• [WHAT IS BEING ASKED]: Whenever a line below mentions the word "Hids", that line should be copied.
** RAW DATA follows **
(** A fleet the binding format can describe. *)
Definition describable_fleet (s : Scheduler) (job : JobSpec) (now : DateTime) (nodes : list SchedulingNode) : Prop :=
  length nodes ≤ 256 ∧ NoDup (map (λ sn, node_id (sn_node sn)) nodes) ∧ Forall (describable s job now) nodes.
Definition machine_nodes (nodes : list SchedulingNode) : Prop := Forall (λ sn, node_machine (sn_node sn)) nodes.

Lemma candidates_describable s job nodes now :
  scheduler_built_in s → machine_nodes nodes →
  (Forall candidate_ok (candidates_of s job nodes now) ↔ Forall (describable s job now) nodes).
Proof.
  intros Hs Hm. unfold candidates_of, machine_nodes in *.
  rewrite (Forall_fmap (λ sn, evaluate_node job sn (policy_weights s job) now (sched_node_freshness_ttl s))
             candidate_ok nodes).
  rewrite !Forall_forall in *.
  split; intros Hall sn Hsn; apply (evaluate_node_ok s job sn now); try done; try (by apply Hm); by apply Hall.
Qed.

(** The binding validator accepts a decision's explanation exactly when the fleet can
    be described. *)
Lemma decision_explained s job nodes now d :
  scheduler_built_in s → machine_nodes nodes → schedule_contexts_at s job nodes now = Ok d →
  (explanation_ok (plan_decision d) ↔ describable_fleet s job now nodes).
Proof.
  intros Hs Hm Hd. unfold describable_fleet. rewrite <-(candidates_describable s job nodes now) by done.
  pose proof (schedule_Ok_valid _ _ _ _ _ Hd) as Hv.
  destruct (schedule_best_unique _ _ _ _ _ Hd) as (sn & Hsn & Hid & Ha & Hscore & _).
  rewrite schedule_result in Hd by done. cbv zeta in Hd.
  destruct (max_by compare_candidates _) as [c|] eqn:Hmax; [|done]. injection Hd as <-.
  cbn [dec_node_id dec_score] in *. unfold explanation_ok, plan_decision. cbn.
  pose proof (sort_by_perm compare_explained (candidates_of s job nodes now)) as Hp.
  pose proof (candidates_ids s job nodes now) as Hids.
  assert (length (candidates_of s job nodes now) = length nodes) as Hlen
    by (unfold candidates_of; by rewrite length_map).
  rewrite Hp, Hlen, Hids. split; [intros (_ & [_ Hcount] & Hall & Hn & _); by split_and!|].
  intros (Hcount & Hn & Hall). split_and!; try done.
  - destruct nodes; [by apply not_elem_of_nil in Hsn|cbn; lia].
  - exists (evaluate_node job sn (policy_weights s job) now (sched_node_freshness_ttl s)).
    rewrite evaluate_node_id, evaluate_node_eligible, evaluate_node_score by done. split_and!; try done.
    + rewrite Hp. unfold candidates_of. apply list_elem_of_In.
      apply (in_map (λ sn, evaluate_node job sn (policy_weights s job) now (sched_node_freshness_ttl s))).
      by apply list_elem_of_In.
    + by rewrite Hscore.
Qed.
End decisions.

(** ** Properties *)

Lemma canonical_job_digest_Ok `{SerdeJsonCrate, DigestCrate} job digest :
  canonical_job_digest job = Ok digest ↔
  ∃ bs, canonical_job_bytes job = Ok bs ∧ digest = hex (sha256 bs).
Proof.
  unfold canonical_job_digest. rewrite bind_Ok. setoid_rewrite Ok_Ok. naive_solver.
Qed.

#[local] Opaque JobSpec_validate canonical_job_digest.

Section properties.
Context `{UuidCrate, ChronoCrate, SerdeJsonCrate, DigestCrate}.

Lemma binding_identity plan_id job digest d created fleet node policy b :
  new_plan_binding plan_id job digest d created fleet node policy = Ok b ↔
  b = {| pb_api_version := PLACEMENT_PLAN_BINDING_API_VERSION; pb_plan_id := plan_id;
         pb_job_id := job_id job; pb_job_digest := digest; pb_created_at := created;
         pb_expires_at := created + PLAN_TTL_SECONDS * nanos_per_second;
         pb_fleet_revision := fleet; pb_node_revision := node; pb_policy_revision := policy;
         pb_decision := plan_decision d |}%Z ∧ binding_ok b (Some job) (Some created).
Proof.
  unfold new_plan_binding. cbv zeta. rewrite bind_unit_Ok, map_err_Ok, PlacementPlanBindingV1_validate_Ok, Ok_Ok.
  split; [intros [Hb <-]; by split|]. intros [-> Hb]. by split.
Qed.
** End of RAW DATA **
** RAW DATA follows **
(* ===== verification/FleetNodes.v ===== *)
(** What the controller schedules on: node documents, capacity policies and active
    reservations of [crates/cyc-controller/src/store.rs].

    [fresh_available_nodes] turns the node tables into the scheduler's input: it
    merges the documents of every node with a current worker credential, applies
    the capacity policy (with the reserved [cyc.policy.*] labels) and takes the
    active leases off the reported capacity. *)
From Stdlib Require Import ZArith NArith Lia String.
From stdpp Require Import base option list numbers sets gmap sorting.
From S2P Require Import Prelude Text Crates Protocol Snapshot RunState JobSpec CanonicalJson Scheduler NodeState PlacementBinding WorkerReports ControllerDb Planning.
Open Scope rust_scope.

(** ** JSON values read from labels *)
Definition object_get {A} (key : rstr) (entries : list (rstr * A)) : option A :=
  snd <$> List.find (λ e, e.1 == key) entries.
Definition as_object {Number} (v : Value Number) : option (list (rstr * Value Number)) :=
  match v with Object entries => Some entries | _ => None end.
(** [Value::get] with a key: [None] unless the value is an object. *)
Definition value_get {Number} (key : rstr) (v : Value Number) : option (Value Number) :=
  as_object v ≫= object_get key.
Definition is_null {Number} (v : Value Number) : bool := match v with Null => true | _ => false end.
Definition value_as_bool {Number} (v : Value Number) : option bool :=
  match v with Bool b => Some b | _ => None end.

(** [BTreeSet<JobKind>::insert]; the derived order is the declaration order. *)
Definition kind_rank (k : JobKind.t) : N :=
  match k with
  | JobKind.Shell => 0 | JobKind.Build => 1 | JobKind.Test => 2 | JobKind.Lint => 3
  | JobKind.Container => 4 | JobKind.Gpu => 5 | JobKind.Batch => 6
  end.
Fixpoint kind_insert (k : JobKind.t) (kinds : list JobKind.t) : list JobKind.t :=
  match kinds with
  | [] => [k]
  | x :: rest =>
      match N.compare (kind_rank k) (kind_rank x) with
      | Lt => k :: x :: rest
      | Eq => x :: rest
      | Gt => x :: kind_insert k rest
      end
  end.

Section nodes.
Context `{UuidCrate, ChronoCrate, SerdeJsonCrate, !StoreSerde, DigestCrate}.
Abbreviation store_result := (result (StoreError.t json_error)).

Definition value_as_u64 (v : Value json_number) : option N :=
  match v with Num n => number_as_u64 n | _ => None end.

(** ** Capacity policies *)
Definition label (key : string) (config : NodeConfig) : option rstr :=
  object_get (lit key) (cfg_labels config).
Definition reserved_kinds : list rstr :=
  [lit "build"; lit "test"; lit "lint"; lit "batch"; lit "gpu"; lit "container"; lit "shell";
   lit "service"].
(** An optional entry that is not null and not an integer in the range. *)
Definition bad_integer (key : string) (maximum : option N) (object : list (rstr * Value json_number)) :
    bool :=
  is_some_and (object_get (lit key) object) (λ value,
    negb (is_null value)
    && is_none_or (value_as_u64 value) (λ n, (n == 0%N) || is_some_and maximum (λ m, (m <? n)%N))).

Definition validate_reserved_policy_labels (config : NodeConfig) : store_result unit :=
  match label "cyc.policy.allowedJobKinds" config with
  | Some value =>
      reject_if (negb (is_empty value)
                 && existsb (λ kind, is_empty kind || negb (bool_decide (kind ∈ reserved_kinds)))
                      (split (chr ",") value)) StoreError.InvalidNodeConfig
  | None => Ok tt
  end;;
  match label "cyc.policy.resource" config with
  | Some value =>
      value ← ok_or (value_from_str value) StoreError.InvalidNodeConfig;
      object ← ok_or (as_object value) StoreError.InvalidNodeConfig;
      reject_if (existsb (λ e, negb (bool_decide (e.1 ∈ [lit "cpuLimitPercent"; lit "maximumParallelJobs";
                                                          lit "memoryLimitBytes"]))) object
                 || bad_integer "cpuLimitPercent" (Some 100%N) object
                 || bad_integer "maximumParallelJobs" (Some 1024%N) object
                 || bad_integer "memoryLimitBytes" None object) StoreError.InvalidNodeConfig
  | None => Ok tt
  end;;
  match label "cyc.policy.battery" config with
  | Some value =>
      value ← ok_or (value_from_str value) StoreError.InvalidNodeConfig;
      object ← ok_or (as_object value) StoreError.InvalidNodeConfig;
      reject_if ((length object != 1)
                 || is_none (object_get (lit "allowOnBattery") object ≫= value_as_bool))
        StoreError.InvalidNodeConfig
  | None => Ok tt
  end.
** End of RAW DATA **
• [SOLVED PROBLEM]:
  pose proof (candidates_ids s job nodes now) as Hids.
  rewrite Hp, Hlen, Hids. split; [intros (_ & [_ Hcount] & Hall & Hn & _); by split_and!|].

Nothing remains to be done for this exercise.